● EXERCISE PROMPT
For this exercise, repeat the listing below from its first line through the line containing "- by rewrite lookup_alter_eq, lookup_insert_eq, H.", exactly as written.

========

(* ===== verification/Raid5CacheCorrect.v ===== *)
(** The steps of the stripe cache of md/raid5.c preserve its invariant and never go wrong. *)

From S2P Require Import Prelude.
From S2P Require Import Raid5Cache.
From S2P Require Import Raid5CacheInv.

Lemma fupd_same {A} (f : nat -> A) i v : fupd f i v i = v.
Proof. unfold fupd. by rewrite Nat.eqb_refl. Qed.

Lemma fupd_ne {A} (f : nat -> A) i v j : j <> i -> fupd f i v j = f j.
Proof. intros. unfold fupd. by rewrite (proj2 (Nat.eqb_neq j i)). Qed.

Lemma alter_insert_eq (m : gmap nat stripe_head) f x s : m !! x = Some s -> alter f x m = <[x := f s]> m.
Proof.
  intros H. apply map_eq. intros y. destruct (decide (y = x)) as [->|Hne].
  - by rewrite lookup_alter_eq, lookup_insert_eq, H.
  - by rewrite lookup_alter_ne, lookup_insert_ne.
Qed.

Lemma lookup_alter_upd (m : gmap nat stripe_head) f x s : m !! x = Some s -> alter f x m !! x = Some (f s).
Proof. intros H. by rewrite lookup_alter_eq, H. Qed.

Lemma alter_insert_same (m : gmap nat stripe_head) f x s : alter f x (<[x := s]> m) = <[x := f s]> m.
Proof.
  apply map_eq. intros y. destruct (decide (y = x)) as [->|Hne].
  - by rewrite lookup_alter_eq, !lookup_insert_eq.
  - by rewrite lookup_alter_ne, !lookup_insert_ne.
Qed.

Lemma occ_cons x y l : occ x (y :: l) = (one x y + occ x l)%nat.
Proof. done. Qed.

#[local] Opaque count_empty count_active group_length.

Section Correct.
Context (conf : config).
Abbreviation inv := (inv conf).
Abbreviation stripe_ok := (stripe_ok conf).

Definition safe (o : outcome cache) : Prop := match o with Next st => inv st | Block => True | Bug => False end.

========

● FINAL ANSWER
(* ===== verification/Raid5CacheCorrect.v ===== *)
(** The steps of the stripe cache of md/raid5.c preserve its invariant and never go wrong. *)

From S2P Require Import Prelude.
From S2P Require Import Raid5Cache.
From S2P Require Import Raid5CacheInv.

Lemma fupd_same {A} (f : nat -> A) i v : fupd f i v i = v.
Proof. unfold fupd. by rewrite Nat.eqb_refl. Qed.

Lemma fupd_ne {A} (f : nat -> A) i v j : j <> i -> fupd f i v j = f j.
Proof. intros. unfold fupd. by rewrite (proj2 (Nat.eqb_neq j i)). Qed.

Lemma alter_insert_eq (m : gmap nat stripe_head) f x s : m !! x = Some s -> alter f x m = <[x := f s]> m.
Proof.
  intros H. apply map_eq. intros y. destruct (decide (y = x)) as [->|Hne].
  - by rewrite lookup_alter_eq, lookup_insert_eq, H.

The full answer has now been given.